• **TO DO**: Output range, inclusive: from the line containing "intros Hc Ht IHc IHt Ha" to the line containing "Lemma reads_if c". Restate those lines from the data below word for word and only those.

• **TASK INPUTS**:

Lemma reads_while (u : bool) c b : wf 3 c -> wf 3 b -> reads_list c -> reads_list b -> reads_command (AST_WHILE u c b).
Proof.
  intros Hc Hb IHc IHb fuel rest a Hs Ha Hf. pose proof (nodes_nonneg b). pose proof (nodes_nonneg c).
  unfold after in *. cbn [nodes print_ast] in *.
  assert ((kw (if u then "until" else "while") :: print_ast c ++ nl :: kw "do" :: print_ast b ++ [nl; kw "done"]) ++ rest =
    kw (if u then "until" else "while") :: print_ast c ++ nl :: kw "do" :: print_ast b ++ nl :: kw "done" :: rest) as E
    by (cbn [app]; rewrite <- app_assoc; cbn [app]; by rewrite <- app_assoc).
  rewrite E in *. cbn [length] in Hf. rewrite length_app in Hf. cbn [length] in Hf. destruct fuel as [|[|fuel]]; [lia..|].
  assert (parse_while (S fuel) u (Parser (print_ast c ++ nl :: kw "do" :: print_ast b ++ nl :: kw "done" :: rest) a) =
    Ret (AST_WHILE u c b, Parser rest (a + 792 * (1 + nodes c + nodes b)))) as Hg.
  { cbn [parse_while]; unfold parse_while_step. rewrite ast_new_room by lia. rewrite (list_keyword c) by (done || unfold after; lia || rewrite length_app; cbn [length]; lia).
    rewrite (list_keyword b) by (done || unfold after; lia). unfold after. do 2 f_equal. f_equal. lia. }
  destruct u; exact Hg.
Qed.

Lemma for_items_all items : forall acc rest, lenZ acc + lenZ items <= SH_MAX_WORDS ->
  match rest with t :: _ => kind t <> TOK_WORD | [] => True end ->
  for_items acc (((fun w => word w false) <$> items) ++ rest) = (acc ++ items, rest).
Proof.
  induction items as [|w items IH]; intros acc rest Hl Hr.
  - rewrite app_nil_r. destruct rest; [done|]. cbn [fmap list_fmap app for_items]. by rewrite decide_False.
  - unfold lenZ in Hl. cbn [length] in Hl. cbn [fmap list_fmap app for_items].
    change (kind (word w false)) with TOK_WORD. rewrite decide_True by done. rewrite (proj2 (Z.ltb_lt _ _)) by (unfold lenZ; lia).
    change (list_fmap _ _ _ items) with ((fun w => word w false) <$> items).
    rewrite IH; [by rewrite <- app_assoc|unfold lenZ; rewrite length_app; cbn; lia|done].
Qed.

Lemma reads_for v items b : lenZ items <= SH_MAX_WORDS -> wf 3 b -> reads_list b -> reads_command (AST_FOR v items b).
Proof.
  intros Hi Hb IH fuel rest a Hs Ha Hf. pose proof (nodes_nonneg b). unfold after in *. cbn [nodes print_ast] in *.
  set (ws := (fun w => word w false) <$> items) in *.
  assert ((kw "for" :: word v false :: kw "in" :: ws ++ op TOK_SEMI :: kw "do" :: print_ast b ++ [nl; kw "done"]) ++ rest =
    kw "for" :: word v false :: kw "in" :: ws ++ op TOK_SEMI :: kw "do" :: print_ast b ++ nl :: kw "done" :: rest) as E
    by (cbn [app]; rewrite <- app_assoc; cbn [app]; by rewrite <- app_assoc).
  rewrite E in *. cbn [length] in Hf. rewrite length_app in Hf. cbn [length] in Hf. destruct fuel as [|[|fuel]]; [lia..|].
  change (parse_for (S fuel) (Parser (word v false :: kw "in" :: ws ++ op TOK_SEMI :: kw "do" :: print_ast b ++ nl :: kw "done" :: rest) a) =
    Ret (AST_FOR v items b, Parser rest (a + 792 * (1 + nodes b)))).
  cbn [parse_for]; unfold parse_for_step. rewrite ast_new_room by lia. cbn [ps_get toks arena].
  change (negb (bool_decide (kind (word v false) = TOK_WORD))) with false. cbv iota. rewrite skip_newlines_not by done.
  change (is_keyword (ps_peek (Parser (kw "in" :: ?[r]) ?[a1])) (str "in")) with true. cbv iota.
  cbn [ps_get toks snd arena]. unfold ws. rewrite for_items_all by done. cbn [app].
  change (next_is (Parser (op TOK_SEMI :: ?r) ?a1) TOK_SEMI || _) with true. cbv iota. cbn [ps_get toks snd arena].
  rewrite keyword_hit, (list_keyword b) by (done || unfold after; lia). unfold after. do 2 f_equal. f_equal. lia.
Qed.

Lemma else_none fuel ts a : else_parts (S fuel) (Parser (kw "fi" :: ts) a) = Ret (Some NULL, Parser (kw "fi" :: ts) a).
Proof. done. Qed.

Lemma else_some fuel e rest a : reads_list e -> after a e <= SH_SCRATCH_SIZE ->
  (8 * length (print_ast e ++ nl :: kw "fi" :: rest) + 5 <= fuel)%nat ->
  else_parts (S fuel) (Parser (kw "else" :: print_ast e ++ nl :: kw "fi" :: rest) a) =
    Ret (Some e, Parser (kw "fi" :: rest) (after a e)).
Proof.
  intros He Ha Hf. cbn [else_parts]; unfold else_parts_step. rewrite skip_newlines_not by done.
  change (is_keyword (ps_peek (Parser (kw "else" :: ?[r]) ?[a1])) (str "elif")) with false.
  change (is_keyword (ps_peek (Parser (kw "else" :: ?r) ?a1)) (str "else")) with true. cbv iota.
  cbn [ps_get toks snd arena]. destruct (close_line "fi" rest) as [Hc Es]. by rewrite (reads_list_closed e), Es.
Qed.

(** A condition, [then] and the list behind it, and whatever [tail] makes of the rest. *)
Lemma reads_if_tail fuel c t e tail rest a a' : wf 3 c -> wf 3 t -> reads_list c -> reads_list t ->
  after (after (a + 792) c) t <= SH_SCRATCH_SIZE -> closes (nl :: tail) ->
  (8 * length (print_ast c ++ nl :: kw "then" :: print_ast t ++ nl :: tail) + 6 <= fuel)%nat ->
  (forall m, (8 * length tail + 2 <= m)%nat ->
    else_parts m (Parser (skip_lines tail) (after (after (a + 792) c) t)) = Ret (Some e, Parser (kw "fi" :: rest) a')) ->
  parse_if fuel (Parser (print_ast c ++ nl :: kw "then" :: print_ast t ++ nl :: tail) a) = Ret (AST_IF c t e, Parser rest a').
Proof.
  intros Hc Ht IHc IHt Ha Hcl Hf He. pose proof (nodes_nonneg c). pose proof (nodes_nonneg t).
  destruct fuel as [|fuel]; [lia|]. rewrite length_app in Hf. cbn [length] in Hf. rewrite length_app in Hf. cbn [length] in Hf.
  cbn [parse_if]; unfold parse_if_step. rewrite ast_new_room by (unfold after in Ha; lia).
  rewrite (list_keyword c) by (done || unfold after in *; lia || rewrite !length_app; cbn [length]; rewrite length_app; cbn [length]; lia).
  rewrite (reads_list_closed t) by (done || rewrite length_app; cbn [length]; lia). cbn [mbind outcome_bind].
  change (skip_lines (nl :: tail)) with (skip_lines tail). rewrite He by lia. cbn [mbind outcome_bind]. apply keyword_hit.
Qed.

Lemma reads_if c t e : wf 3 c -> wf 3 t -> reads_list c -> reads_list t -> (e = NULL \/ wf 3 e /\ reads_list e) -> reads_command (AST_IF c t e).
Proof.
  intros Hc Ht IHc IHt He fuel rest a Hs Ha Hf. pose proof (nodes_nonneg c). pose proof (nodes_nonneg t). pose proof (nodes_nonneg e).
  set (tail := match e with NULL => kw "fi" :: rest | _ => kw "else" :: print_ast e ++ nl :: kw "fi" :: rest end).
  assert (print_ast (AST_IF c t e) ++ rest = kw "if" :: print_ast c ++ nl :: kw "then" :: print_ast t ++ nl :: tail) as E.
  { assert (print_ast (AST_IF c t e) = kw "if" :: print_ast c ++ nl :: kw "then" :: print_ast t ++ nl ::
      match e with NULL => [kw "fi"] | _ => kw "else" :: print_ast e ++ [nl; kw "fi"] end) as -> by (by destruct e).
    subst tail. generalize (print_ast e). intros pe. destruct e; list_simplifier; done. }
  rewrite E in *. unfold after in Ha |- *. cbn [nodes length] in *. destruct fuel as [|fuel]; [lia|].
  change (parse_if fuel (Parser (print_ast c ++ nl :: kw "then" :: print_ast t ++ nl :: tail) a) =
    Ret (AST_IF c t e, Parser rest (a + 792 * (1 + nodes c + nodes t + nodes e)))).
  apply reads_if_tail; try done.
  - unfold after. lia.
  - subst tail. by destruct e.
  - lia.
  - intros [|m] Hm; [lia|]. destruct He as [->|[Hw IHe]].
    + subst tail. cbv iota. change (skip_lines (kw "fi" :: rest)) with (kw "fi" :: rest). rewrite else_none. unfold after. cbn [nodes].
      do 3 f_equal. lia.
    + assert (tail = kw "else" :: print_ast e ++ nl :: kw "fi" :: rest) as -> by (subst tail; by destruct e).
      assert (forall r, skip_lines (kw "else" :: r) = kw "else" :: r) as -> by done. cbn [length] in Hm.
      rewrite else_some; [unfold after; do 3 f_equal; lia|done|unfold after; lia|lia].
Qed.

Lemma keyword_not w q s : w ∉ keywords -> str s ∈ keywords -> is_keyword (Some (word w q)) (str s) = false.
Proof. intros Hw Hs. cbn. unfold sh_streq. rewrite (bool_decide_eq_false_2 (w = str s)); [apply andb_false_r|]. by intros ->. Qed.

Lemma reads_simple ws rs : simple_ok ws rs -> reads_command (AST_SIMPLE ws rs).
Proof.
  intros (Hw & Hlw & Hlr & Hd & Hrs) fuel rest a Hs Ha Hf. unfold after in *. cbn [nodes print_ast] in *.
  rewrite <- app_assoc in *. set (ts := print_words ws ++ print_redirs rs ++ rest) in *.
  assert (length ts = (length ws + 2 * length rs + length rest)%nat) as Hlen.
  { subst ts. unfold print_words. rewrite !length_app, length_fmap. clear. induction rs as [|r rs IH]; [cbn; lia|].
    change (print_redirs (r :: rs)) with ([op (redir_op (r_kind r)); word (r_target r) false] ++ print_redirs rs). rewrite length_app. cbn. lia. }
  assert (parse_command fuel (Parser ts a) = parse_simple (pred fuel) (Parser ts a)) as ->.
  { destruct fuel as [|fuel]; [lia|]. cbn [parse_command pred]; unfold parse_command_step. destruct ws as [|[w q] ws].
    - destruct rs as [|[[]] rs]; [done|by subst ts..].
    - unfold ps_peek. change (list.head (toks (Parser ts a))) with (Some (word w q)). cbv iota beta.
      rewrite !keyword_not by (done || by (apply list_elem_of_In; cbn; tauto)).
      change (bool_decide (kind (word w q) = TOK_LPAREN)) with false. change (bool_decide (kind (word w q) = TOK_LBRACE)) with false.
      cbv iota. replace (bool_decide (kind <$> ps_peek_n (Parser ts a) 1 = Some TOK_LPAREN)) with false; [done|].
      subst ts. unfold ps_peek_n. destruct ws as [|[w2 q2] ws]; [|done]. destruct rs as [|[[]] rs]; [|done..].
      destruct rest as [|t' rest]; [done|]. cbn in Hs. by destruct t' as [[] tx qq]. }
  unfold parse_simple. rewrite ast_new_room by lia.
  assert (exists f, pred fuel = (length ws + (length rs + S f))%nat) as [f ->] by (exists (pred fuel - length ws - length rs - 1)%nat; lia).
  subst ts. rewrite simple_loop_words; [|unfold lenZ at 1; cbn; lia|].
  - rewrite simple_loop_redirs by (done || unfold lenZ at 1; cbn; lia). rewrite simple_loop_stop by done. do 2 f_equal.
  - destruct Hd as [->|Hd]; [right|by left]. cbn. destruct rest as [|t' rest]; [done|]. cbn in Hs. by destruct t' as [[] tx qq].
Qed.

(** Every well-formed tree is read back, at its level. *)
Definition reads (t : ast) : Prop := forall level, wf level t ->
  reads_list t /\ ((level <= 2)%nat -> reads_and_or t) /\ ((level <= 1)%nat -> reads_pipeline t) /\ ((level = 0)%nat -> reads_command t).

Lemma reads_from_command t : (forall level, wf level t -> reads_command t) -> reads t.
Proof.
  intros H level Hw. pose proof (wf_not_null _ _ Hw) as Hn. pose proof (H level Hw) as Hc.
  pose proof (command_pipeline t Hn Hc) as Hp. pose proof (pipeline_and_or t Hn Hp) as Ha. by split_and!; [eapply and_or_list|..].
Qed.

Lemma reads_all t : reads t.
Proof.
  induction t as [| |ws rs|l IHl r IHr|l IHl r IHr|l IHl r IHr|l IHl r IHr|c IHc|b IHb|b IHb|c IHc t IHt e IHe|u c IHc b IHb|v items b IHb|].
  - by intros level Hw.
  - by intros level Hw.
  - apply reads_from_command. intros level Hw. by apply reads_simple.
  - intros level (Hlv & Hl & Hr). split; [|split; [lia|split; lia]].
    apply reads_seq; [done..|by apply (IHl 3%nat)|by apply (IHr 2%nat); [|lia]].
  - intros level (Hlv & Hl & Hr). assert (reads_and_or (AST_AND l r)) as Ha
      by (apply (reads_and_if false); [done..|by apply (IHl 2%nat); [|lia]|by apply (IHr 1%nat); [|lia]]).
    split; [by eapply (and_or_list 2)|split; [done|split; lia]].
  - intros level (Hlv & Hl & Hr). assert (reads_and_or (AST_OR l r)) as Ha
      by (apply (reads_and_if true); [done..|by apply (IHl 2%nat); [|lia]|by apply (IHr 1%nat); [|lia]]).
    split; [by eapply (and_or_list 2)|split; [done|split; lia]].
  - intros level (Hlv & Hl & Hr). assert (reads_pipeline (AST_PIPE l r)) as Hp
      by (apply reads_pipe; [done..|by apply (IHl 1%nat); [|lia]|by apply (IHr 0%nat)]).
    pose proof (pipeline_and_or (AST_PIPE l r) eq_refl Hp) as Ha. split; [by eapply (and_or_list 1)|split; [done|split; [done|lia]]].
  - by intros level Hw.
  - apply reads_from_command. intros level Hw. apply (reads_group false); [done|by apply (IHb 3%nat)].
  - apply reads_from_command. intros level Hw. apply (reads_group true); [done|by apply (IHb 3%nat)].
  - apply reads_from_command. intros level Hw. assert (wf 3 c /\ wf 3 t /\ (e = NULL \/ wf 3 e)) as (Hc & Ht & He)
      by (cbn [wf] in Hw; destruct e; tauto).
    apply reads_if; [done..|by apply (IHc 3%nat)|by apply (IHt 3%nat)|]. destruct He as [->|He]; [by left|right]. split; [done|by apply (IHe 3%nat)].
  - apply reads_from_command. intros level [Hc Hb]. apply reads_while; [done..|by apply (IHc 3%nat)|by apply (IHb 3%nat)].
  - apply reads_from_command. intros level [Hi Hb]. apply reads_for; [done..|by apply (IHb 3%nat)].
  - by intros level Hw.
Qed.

• **TASK OUTPUT**:
  intros Hc Ht IHc IHt Ha Hcl Hf He. pose proof (nodes_nonneg c). pose proof (nodes_nonneg t).
  destruct fuel as [|fuel]; [lia|]. rewrite length_app in Hf. cbn [length] in Hf. rewrite length_app in Hf. cbn [length] in Hf.
  cbn [parse_if]; unfold parse_if_step. rewrite ast_new_room by (unfold after in Ha; lia).
  rewrite (list_keyword c) by (done || unfold after in *; lia || rewrite !length_app; cbn [length]; rewrite length_app; cbn [length]; lia).
  rewrite (reads_list_closed t) by (done || rewrite length_app; cbn [length]; lia). cbn [mbind outcome_bind].
  change (skip_lines (nl :: tail)) with (skip_lines tail). rewrite He by lia. cbn [mbind outcome_bind]. apply keyword_hit.
Qed.

Lemma reads_if c t e : wf 3 c -> wf 3 t -> reads_list c -> reads_list t -> (e = NULL \/ wf 3 e /\ reads_list e) -> reads_command (AST_IF c t e).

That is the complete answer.